If you plan to retire at age 38, you will have to draw on your non-KiwiSaver fund for 27 years. Using that formula 27 = -24.61 In(x) + 0.3429, x = 33.85%. So your KiwiSaver needs to be less than 33.85% of your total investment portfolio.
That formula only works with 4% withdraw rate. You can work out how long will your non-KiwiSaver fund least with your own figure. Check out this google sheets. Make a copy and play around.
- KiwiSaver is a great investment with a high return on investment due to employer match and government tax credit. It is one of the best investment in New Zealand.
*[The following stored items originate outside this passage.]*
(** The keyword arguments are taken in the order of the call; [filled]
    holds the parameters that already have a value. *)
Fixpoint check_keywords (filled : list string)
    (kwargs : list (string * value)) : option exn :=
  match kwargs with
  | [] => None
  | (k, _) :: rest =>
      if negb (mem k parameters) then Some (unexpected_keyword k)
      else if mem k filled then Some (multiple_values k)
      else check_keywords (k :: filled) rest
  end.

Definition keyword (k : string) (default : value)
    (kwargs : list (string * value)) : value :=
  match lookup k kwargs with
  | Some v => v
  | None => default
  end.

Definition options_of (kwargs : list (string * value)) : options :=
  {| description := keyword "description" VNone kwargs;
     epilog := keyword "epilog" VNone kwargs;
     add_nos := keyword "add_nos" (VBool false) kwargs;
     parser := keyword "parser" VNone kwargs;
     loop := keyword "loop" VNone kwargs;
     forever := keyword "forever" (VBool false) kwargs |}.

Definition bind_arguments (args : list value)
    (kwargs : list (string * value)) : outcome (value * options) :=
  match check_keywords (match args with [] => [] | _ => ["module"] end)
          kwargs with
  | Some e => Raised e
  | None =>
      match args with
      | _ :: _ :: _ => Raised too_many_positional
      | [m] => Normal (m, options_of kwargs)
      | [] =>
          match lookup "module" kwargs with
          | Some m => Normal (m, options_of kwargs)
          | None => Raised missing_module
          end
      end
  end.

(** [autocommand], called with the positional arguments [args] and the
    keyword arguments [kwargs]. *)
Definition call_autocommand (args : list value)
    (kwargs : list (string * value)) : prog (value -> prog value) :=
  match bind_arguments args kwargs with
  | Normal (m, o) => autocommand m o
  | Raised e => Raise e
  end.

(** The same call, and its result applied to [func]. *)
Definition called (args : list value) (kwargs : list (string * value))
    (func : value) : prog value :=
  dec <- call_autocommand args kwargs ;;
  dec func.

(** ** More vocabulary *)

Definition is_import (c : call) : bool :=
  match c with
  | Import _ _ => true
  | _ => false
  end.

Definition is_apply (c : call) : bool :=
  match c with
  | Apply _ _ => true
  | _ => false
  end.

(** Everything but the last event. *)
Fixpoint earlier (tr : list event) : list event :=
  match tr with
  | [] => []
  | [_] => []
  | ev :: tr' => ev :: earlier tr'
  end.

(** The events of a trace that come before the first [automain] call. *)
Fixpoint before_automain (tr : list event) : list event :=
  match tr with
  | [] => []
  | ev :: tr' =>
      if is_automain (fst ev) then [] else ev :: before_automain tr'
  end.

(** Keyword arguments for the concrete runs. *)
Definition demo_keywords : list (string * value) :=
  [("forever", VBool true); ("description", VStr "demo")].

(** A run of the decorator that wraps [func] and returns [v]: its last
    three calls are [autoparse] on the function, [automain(module)] and
    the application of what [automain] returned to what [autoparse]
    returned; [v] is the value of that application.  The function
    [autoparse] receives is [func] itself when [loop] is [None] and
    otherwise what [autoasync(func, ...)] returned; before that call the
    run holds nothing but the two imports and [get_event_loop()]. *)
Definition wraps (W : Type) (module : value) (o : options) (func : value)
    (r : result W value) (v : value) : Prop :=
  res r = Normal v
  /\ exists pre f1 f2 dec,
      trace r = pre ++ [(AutoParse f1 (parser_options o), Normal f2);
                        (AutoMain module, Normal dec);
                        (Apply dec f2, Normal v)]
      /\ if is_None (loop o) then pre = [] /\ f1 = func
         else exists prep l,
             pre = prep ++ [(AutoAsync func
                               {| kw_loop := l; kw_forever := forever o |},
                             Normal f1)]
             /\ forallb is_preparation (calls prep) = true.

(** A trace with its calls rewritten, the outcomes kept. *)
Definition map_calls (f : call -> call) (tr : list event) : list event :=
  map (fun ev => (f (fst ev), snd ev)) tr.

(** A call without the parser configuration [autoparse] was given. *)
Definition forget_parser_options (c : call) : call :=
  match c with
  | AutoParse f _ => AutoParse f (AutoParseKw VNone VNone VNone VNone)
  | _ => c
  end.

(** A call without the module [automain] was given. *)
Definition forget_module (c : call) : call :=
  match c with
  | AutoMain _ => AutoMain VNone
  | _ => c
  end.

(** ** Running programs: general facts *)

Section RunFacts.

Variable W : Type.
Variable h : handler W.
- You should contribute toward your KiwiSaver to achieve Finacial independence and include your KiwiSaver amount into your equation.
- Do not over contribute into your KiwiSaver.
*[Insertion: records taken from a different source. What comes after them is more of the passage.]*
(** * Real-estate chatbot: Router, Planner, Dispatcher and Memory

    A shallow embedding of the orchestration core of the chatbot
    ([scripts/agents/router.py], [scripts/agents/planner.py],
    [scripts/agents/structured_agent.py], [scripts/agents/memory.py] and
    [scripts/chat.py]) together with the properties the specification
    states about it.

    Conventions.
    - A decoded JSON value is a [json]; a Python [dict] with string keys is
      a [gmap string json]; a Python [set] of strings is a [gset string].
    - A Python [str] is a [string], one [ascii] per character.  Searching
      for a brace, replacing an underscore and comparing are exact on any
      text; case mapping ([title]) is exact on 7-bit ASCII, which covers
      every intent name.
    - Pure code that can raise returns a [res]; code that also reads or
      writes the [Memory] object runs in the monad [M], where the state
      survives an exception exactly as a mutated Python object does. *)

From Stdlib Require Import ZArith Ascii String Floats.SpecFloat.
From stdpp Require Import gmap strings list fin_maps pretty.

Local Open Scope string_scope.
Local Open Scope Z_scope.

(** ** Exceptions and results *)

Inductive exn : Type :=
| TypeError
| KeyError
| IndexError
| AttributeError
| JSONDecodeError
| RequestException
| HTTPError
| OperationalError
| ValueError
| ProgrammingError
| DataError
| AgentError.

Inductive res (A : Type) : Type :=
| Ok (a : A)
| Raise (e : exn).
Arguments Ok {A} a.
Arguments Raise {A} e.

Global Instance res_ret : MRet res := λ A a, Ok a.
Global Instance res_bind : MBind res := λ A B f r,
  match r with
  | Ok a => f a
  | Raise e => Raise e
  end.

(** ** Decoded JSON values *)

#[warnings="-register-all"]
Inductive json : Type :=
| JNull
| JBool (b : bool)
| JInt (z : Z)
| JFloat (f : spec_float)
| JStr (s : string)
| JArr (l : list json)
| JObj (m : gmap string json).

Definition LF : string := String "010"%char EmptyString.

Module Py.

(** Truth value of an object in a condition ([if x:], [not x]). *)
Definition truthy (v : json) : bool :=
  match v with
  | JNull => false
  | JBool b => b
  | JInt z => negb (z =? 0)
  | JFloat (S754_zero _) => false
  | JFloat _ => true
  | JStr s => negb (bool_decide (s = EmptyString))
  | JArr l => negb (bool_decide (length l = 0%nat))
  | JObj m => negb (bool_decide (size m = 0%nat))
  end.

(** Lists and dicts cannot be put in a [set] nor looked up in one. *)
Definition hashable (v : json) : bool :=
  match v with
  | JArr _ | JObj _ => false
  | _ => true
  end.

(** Numeric comparison is exact across [bool], [int] and [float]. *)
Definition float_eq_int (f : spec_float) (z : Z) : bool :=
  match f with
  | S754_zero _ => z =? 0
  | S754_finite s m e =>
      let v := if s then Z.neg m else Z.pos m in
      if 0 <=? e then z =? v * 2 ^ e else z * 2 ^ (- e) =? v
  | S754_infinity _ | S754_nan => false
  end.

(** Every [NaN] the decoder yields is one shared object, and a set looks
    a key up by identity before equality; so [S754_nan] matches itself. *)
Definition float_eq (f g : spec_float) : bool :=
  match f, g with
  | S754_nan, S754_nan => true
  | S754_zero _, S754_zero _ => true
  | S754_infinity s, S754_infinity t => Bool.eqb s t
  | S754_finite s m e, S754_finite t n k =>
      let b := Z.min e k in
      Bool.eqb s t && (Z.pos m * 2 ^ (e - b) =? Z.pos n * 2 ^ (k - b))
  | _, _ => false
  end.

Definition as_number (v : json) : option (Z + spec_float) :=
  match v with
  | JBool b => Some (inl (Z.b2z b))
  | JInt z => Some (inl z)
  | JFloat f => Some (inr f)
  | _ => None
  end.

Definition number_eq (x y : Z + spec_float) : bool :=
  match x, y with
  | inl a, inl b => a =? b
  | inl a, inr g => float_eq_int g a
  | inr f, inl b => float_eq_int f b
  | inr f, inr g => float_eq f g
  end.

(** Equality of two hashable objects as a set or dict sees it. *)
Definition key_eq (a b : json) : bool :=
  match a, b with
  | JNull, JNull => true
  | JStr s, JStr t => bool_decide (s = t)
  | _, _ =>
      match as_number a, as_number b with
      | Some x, Some y => number_eq x y
      | _, _ => false
      end
  end.

(** [x in seen] for a set [seen] kept as the list of its elements. *)
Definition set_contains (seen : list json) (x : json) : bool :=
  existsb (key_eq x) seen.

(** [text.find(c)] and [text.rfind(c)] for a one-character needle:
    the index of the first (last) occurrence, or [-1]. *)
Fixpoint find_from (c : ascii) (s : string) (i : Z) : Z :=
  match s with
  | EmptyString => -1
  | String a r => if Ascii.eqb a c then i else find_from c r (i + 1)
  end.

Fixpoint rfind_from (c : ascii) (s : string) (i : Z) : Z :=
  match s with
  | EmptyString => -1
  | String a r =>
      let j := rfind_from c r (i + 1) in
      if j =? -1 then (if Ascii.eqb a c then i else -1) else j
  end.

Definition find (c : ascii) (s : string) : Z := find_from c s 0.
Definition rfind (c : ascii) (s : string) : Z := rfind_from c s 0.

(** [text[start:stop]] for non-negative bounds; empty when
    [stop <= start]. *)
Definition slice (start stop : Z) (s : string) : string :=
  substring (Z.to_nat start) (Z.to_nat (stop - start)) s.

(** [obj[key]] with a string key. *)
Definition getitem_str (v : json) (k : string) : res json :=
  match v with
  | JObj m => match m !! k with Some x => Ok x | None => Raise KeyError end
  | _ => Raise TypeError
  end.

(** [obj[0]]. *)
Definition getitem_0 (v : json) : res json :=
  match v with
  | JArr (x :: _) => Ok x
  | JArr [] => Raise IndexError
  | JStr (String a _) => Ok (JStr (String a EmptyString))
  | JStr EmptyString => Raise IndexError
  | JObj _ => Raise KeyError
  | _ => Raise TypeError
  end.

(** [d.get(key)]: the value, or [None] when the key is absent. *)
Definition dict_get (d : gmap string json) (k : string) : json :=
  default JNull (d !! k).

End Py.

(** ** The Router ([agents/router.py]) *)

(** What [requests.post] can do: raise (connection error, timeout), or
    hand back a response with a status code and a body that
    [response.json()] decodes or fails to decode. *)
Inductive http_outcome : Type :=
| PostRaises
| Response (status : Z) (body : option json).

(** The text-completion collaborator and the JSON decoder.  [json_loads]
    stands for [json.loads] on the brace-delimited slice: [None] is a
    [JSONDecodeError], and a text that opens with a brace can only decode
    to a dict.  The fixed instruction block of the prompt is kept as the
    two constants that surround the user's query. *)
Record llm_service : Type := {
  prompt_head : string;
  prompt_tail : string;
  requests_post : string → http_outcome;
  json_loads : string → option (gmap string json)
}.

(** The dict the classifier hands on; only these three keys are ever read. *)
Record classification : Type := {
  in_scope : json;
  intents : list string;
  slots : json
}.

Definition allowed_intents : gset string :=
  {[ "search_property"; "estimate_renovation"; "generate_report";
     "save_preference"; "web_research"; "general_query" ]}.

Definition default_classification : classification :=
  {| in_scope := JBool true; intents := ["general_query"]; slots := JObj ∅ |}.

Module QueryRouter.

(** The first [if]/[elif] of [_validate_and_clean]: the value the loop
    iterates over. *)
Definition ensure_intents_list (result : gmap string json) : list json :=
  match result !! "intents" with
  | None => [JStr "general_query"]
  | Some (JArr l) => l
  | Some v => [v]
  end.

(** The de-duplication loop; [intent not in seen] raises on a list or a
    dict before anything is compared. *)
Fixpoint unique_loop (seen unique_intents intents : list json)
  : res (list json) :=
  match intents with
  | [] => Ok unique_intents
  | intent :: rest =>
      if Py.hashable intent then
        if Py.set_contains seen intent
        then unique_loop seen unique_intents rest
        else unique_loop (intent :: seen) (unique_intents ++ [intent]) rest
      else Raise TypeError
  end.

(** [intent in allowed_intents], keeping the string it matched. *)
Definition allowed (intent : json) : option string :=
  match intent with
  | JStr s => if bool_decide (s ∈ allowed_intents) then Some s else None
  | _ => None
  end.

Definition _validate_and_clean (result : gmap string json)
  : res classification :=
  unique_intents ← unique_loop [] [] (ensure_intents_list result);
  let validated_intents := omap allowed unique_intents in
  let validated_intents :=
    match validated_intents with
    | [] => ["general_query"]
    | _ => validated_intents
    end in
  Ok {| in_scope := default (JBool true) (result !! "in_scope");
        intents := validated_intents;
        slots := default (JObj ∅) (result !! "slots") |}.

Section WithService.
Variable svc : llm_service.

Definition _build_prompt (user_query : string) : string :=
  prompt_head svc ++ user_query ++ prompt_tail svc.

(** The value under [content] is handed back as it is, whatever its
    type. *)
Definition _call_llm (prompt : string) : res json :=
  match requests_post svc prompt with
  | PostRaises => Raise RequestException
  | Response status body =>
      if (400 <=? status) && (status <? 600) then Raise HTTPError
      else
        match body with
        | None => Raise JSONDecodeError
        | Some result =>
            choices ← Py.getitem_str result "choices";
            first ← Py.getitem_0 choices;
            message ← Py.getitem_str first "message";
            Py.getitem_str message "content"
        end
  end.

Definition json_slice (text : string) : string :=
  Py.slice (Py.find "{"%char text) (Py.rfind "}"%char text + 1) text.

Definition _extract_json (text : string) : res classification :=
  let start := Py.find "{"%char text in
  let end_ := Py.rfind "}"%char text + 1 in
  if (start =? -1) || (end_ =? 0) then Ok default_classification
  else
    match json_loads svc (Py.slice start end_ text) with
    | Some result => _validate_and_clean result
    | None => Ok default_classification
    end.

(** [_extract_json] applied to what the completion call returned: its
    first statement, [text.find], exists on a [str] only. *)
Definition _extract_json_of (llm_response : json) : res classification :=
  match llm_response with
  | JStr text => _extract_json text
  | _ => Raise AttributeError
  end.

Definition route (user_input : string)
  : res (string * list string * json) :=
  let prompt := _build_prompt user_input in
  llm_response ← _call_llm prompt;
  result ← _extract_json_of llm_response;
  if negb (Py.truthy (in_scope result)) then Ok ("out_of_scope", [], JObj ∅)
  else
    if bool_decide (length (intents result) = 1%nat)
    then Ok ("simple-query", intents result, slots result)
    else Ok ("complex-query", intents result, slots result).

End WithService.

End QueryRouter.

(** ** The Planner ([agents/planner.py]) *)

Record task : Type := {
  agent : string;
  params : gmap string json
}.

Module Planner.

(** The [agent_params] dict of [_extract_relevant_params]. *)
Definition agent_params : gmap string (list string) :=
  list_to_map
    [ ("search_property",
        ["location"; "num_rooms"; "max_price"; "property_size_sqft"]);
      ("estimate_renovation", ["property_size_sqft"; "num_rooms"]);
      ("generate_report", []);
      ("save_preference", ["location"; "num_rooms"; "max_price"]);
      ("web_research", []);
      ("general_query", ["certificate_keywords"]) ].

(** [needle in hay] for two strings. *)
Fixpoint str_contains (needle hay : string) : bool :=
  String.prefix needle hay
  || match hay with
     | EmptyString => false
     | String _ rest => str_contains needle rest
     end.

(** [key in slots]: a key test on a dict, an element test on a list, a
    substring test on a string, a [TypeError] on anything else. *)
Definition contains_key (slots : json) (key : string) : res bool :=
  match slots with
  | JObj m => Ok (bool_decide (is_Some (m !! key)))
  | JArr l => Ok (existsb (Py.key_eq (JStr key)) l)
  | JStr s => Ok (str_contains key s)
  | _ => Raise TypeError
  end.

(** The dict comprehension, one relevant key at a time. *)
Fixpoint collect_params (slots : json) (relevant_keys : list string)
    (params : gmap string json) : res (gmap string json) :=
  match relevant_keys with
  | [] => Ok params
  | key :: rest =>
      present ← contains_key slots key;
      if present : bool then
        value ← Py.getitem_str slots key;
        match value with
        | JNull => collect_params slots rest params
        | _ => collect_params slots rest (<[key := value]> params)
        end
      else collect_params slots rest params
  end.

Definition _extract_relevant_params (intent : string) (slots : json)
  : res (gmap string json) :=
  let relevant_keys := default [] (agent_params !! intent) in
  collect_params slots relevant_keys ∅.

Definition _plan_simple (intents : list string) (slots : json)
  : res (list task) :=
  match intents with
  | [] => Ok [ {| agent := "general_query"; params := ∅ |} ]
  | intent :: _ =>
      params ← _extract_relevant_params intent slots;
      Ok [ {| agent := intent; params := params |} ]
  end.

Fixpoint plan_loop (intents : list string) (slots : json) (tasks : list task)
  : res (list task) :=
  match intents with
  | [] => Ok tasks
  | intent :: rest =>
      params ← _extract_relevant_params intent slots;
      plan_loop rest slots (tasks ++ [ {| agent := intent; params := params |} ])
  end.

Definition _plan_complex (intents : list string) (slots : json)
  : res (list task) :=
  match intents with
  | [] => Ok [ {| agent := "general_query"; params := ∅ |} ]
  | _ => plan_loop intents slots []
  end.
- If you are employed, you should contribute up to your employer match and no more.
- If you are self- employed, just put in $1042.86 to get your $521.43 tax credit every year.
- All extra cash goes into non-KiwiSaver investment.
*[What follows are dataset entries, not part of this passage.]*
Lemma negotiate_by_distance_witness :
  (success (negotiate new_negotiator stale_client) = false ∧
   ∃ e, error (negotiate new_negotiator stale_client) = Some e ∧ e ≠ "") ∧
  (success (negotiate new_negotiator early_client) = true ∧
   agreed_version (negotiate new_negotiator early_client) = "2025-11" ∧
   error (negotiate new_negotiator early_client) = None).
Proof.
  assert (∀ v : string, v ≠ "2025-11" → v ≠ "2024-11" →
            v ∉ supportedVersions new_negotiator) as Hout.
  { intros v H1 H2 Hin. simpl in Hin.
    apply elem_of_cons in Hin as [?|Hin]; [contradiction|].
    apply list_elem_of_singleton in Hin. contradiction. }
  split.
  - apply (proj1 (negotiate_by_distance new_negotiator stale_client "2025-06" 5
                    eq_refl eq_refl eq_refl eq_refl
                    (Hout "2025-06" ltac:(discriminate) ltac:(discriminate)))).
    reflexivity.
  - apply (proj2 (negotiate_by_distance new_negotiator early_client "2025-10" 1
                    eq_refl eq_refl eq_refl eq_refl
                    (Hout "2025-10" ltac:(discriminate) ltac:(discriminate)))).
    discriminate.
Defined.

(** ** Capabilities *)

Lemma negotiateCapabilities_elem n A c :
  c ∈ negotiateCapabilities n A ↔ c ∈ A ∧ c ∈ serverCapabilities n.
Proof. unfold negotiateCapabilities. rewrite list_elem_of_filter. tauto. Qed.

Lemma negotiateCapabilities_Permutation n n' A A' :
  A ≡ₚ A' → serverCapabilities n ≡ₚ serverCapabilities n' →
  negotiateCapabilities n A ≡ₚ negotiateCapabilities n' A'.
Proof.
  intros HA HB. unfold negotiateCapabilities.
  rewrite (list_filter_iff (λ cap, cap ∈ serverCapabilities n)
             (λ cap, cap ∈ serverCapabilities n')).
  - apply filter_Permutation, HA.
  - intros cap. rewrite HB. reflexivity.
Qed.

Lemma negotiate_success_capabilities n h A :
  capabilities h = Some A → success (negotiate n h) = true →
  agreed_capabilities (negotiate n h) = negotiateCapabilities n A.
Proof.
  intros HA. unfold negotiate.
  destruct (negb (isValidHandshake h)); [discriminate|].
  destruct (negb (compatible _)); [discriminate|].
  simpl. rewrite HA. reflexivity.
Qed.

(** C5: the agreed capabilities are exactly the client capabilities that
    the server also has; reordering either list only reorders them, so
    their element set stays the same; and a successful negotiation returns
    them as [agreed_capabilities]. *)
Theorem agreed_capabilities_intersection n A :
  (∀ c, c ∈ negotiateCapabilities n A ↔ c ∈ A ∧ c ∈ serverCapabilities n) ∧
  (∀ n' A',
     A ≡ₚ A' → serverCapabilities n ≡ₚ serverCapabilities n' →
     negotiateCapabilities n A ≡ₚ negotiateCapabilities n' A' ∧
     ∀ c, c ∈ negotiateCapabilities n A ↔ c ∈ negotiateCapabilities n' A') ∧
  (∀ h, capabilities h = Some A → success (negotiate n h) = true →
        agreed_capabilities (negotiate n h) = negotiateCapabilities n A).
Proof.
  split; [intros c; apply negotiateCapabilities_elem|]. split.
  - intros n' A' HAA HBB.
    pose proof (negotiateCapabilities_Permutation n n' A A' HAA HBB) as HP.
    split; [exact HP | intros c; rewrite HP; reflexivity].
  - intros h. apply negotiate_success_capabilities.
Qed.

Lemma agreed_capabilities_intersection_witness :
  agreed_capabilities (negotiate new_negotiator early_client) = ["stream"; "async"] ∧
  negotiateCapabilities new_negotiator ["stream"; "async"] ≡ₚ
    negotiateCapabilities new_negotiator ["async"; "stream"].
Proof.
  destruct (agreed_capabilities_intersection new_negotiator ["stream"; "async"])
    as (_ & Hperm & Hagreed).
  split.
  - rewrite (Hagreed early_client eq_refl eq_refl). reflexivity.
  - apply (Hperm new_negotiator ["async"; "stream"]); [apply perm_swap | reflexivity].
Defined.

End VersionNegotiationProps.

(* ===================================================================== *)
(** * Properties of the tool loader                                        *)
(* ===================================================================== *)

Module ToolLoaderProps.

Import ToolLoader.

(** ** Substrings *)

Lemma prefix_spec p s : String.prefix p s = true ↔ ∃ after, s = p +:+ after.
Proof.
  revert s. induction p as [|c p IH]; intros s; simpl.
  - destruct s; split; eauto.
  - destruct s as [|c' s]; simpl.
    + split; [discriminate|]. intros [after Heq].
      change ("" = String c (p +:+ after)) in Heq. discriminate.
    + destruct (ascii_dec c c') as [->|Hne].
      * rewrite IH. split; intros [after Heq]; exists after.
        -- subst. reflexivity.
        -- change (String c' s = String c' (p +:+ after)) in Heq. congruence.
      * split; [discriminate|]. intros [after Heq].
        change (String c' s = String c (p +:+ after)) in Heq. congruence.
Qed.

Lemma includes_spec s p : includes s p = true ↔ occurs_in p s.
Proof.
  unfold occurs_in. induction s as [|c s IH]; cbn [includes].
  - rewrite orb_false_r, prefix_spec. split.
    + intros [after Heq]. exists "", after. exact Heq.
    + intros [before [after Heq]]. destruct before as [|c' before]; [eauto|].
      change ("" = String c' (before +:+ p +:+ after)) in Heq. discriminate.
  - rewrite orb_true_iff, prefix_spec, IH. split.
    + intros [[after Heq] | (before & after & Heq)].
      * exists "", after. exact Heq.
      * exists (String c before), after. subst. reflexivity.
    + intros (before & after & Heq). destruct before as [|c' before].
      * left. exists after. exact Heq.
      * right. exists before, after.
        change (String c s = String c' (before +:+ p +:+ after)) in Heq.
        congruence.
Qed.

Section Search.
Context (toLowerCase : string → string) (localeCompare : string → string → Z).

#[local] Abbreviation pushed := (pushed toLowerCase).
#[local] Abbreviation satisfies := (satisfies toLowerCase).
#[local] Abbreviation searchTools := (searchTools toLowerCase localeCompare).
#[local] Abbreviation sort := (sort localeCompare).
#[local] Abbreviation sort_insert := (sort_insert localeCompare).
#[local] Abbreviation name_le := (name_le localeCompare).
- If you are not retiring extremely early (in your 20s) and your KiwiSaver is below 20% of your total investment portfolio, you will be alright.
If you want to know more about Financial Independence & Retire Early, I will cover that in the future. Meanwhile, Check out the link below.
What is Financial Independence & Retire Early (FIRE)
The Shockingly Simple Math Behind Early Retirement
The 4% Rule: The Easy Answer to “How Much Do I Need for Retirement?”
Kiwi Mustachians – New Zealand FIRE community (Facebook Group)
Email firstname.lastname@example.org or follow me on Twitter @thesmartandlazy if you have any questions.
Have just come across your blog and am enjoying your articles. Good work on doing the research and putting up this content.
Just thought I’d make a correction on this article, the employer 3% contributions nowadays are taxed, so even though they match your 3% by law, because it’s taxed at your PIR you end up getting only about 72% of that (if your PIR is the max 28%). So instead of it being 100% return on investment, it ends up being 100-(PIR)% return on your investment, which is still extremely good!
Thanks for your comment. I’ve just checked the IRD and KiwiSaver site. It seems the employee and employer contribution are both taxed. http://www.kiwisaver.govt.nz/already/contributions/tax/
The employer contribution will be taxed under Employer superannuation contribution tax (ESCT) and it just taxed at your income tax rate, not PIR.
Am I reading it wrong?
You’re completely right. ESCT is what I was alluding to, but didn’t bother to check how it was calculated, I just assumed it was your PIR rate, but it seems to be similar to your income tax rate.
And yes, both employer and your contributions are taxed, however your contributions are only taxed for the earnings because your contributions are calculated on your before-tax pay, whereas the employer contributions are taxed before they land into your kiwisaver account.
For example if you’re earning 100k a year, contributing 3% to kiwisaver and you were getting paid monthly, you would contribute $250 per month yourself and your employer contribution would be $166.67 per month (which is 250*(2/3)) which would give you 67% return on investment.
So with your example, the employee contribute to Kiwisaver is $250, but the cash reach to your KiwiSaver fund will be $166.67, and your employer contribution to your Kiwisaver fund is also $166.67, right?
No. Your cash reaching Kiwisaver is $250 and your employer contribution reaching your Kiwisaver is $167.67
Your contributions are only taxed on the earnings, not the money you put in
I’ve worked it out now. The employee contribution $250 was calculated based on your pay BEFORE tax and took it out from your after tax pay. Thanks
That’s exactly right. Great work correcting the article, and as we both said, still a great return on investment. So totally agree with you about people contributing to Kiwisaver for the employer match and member tax credit returns.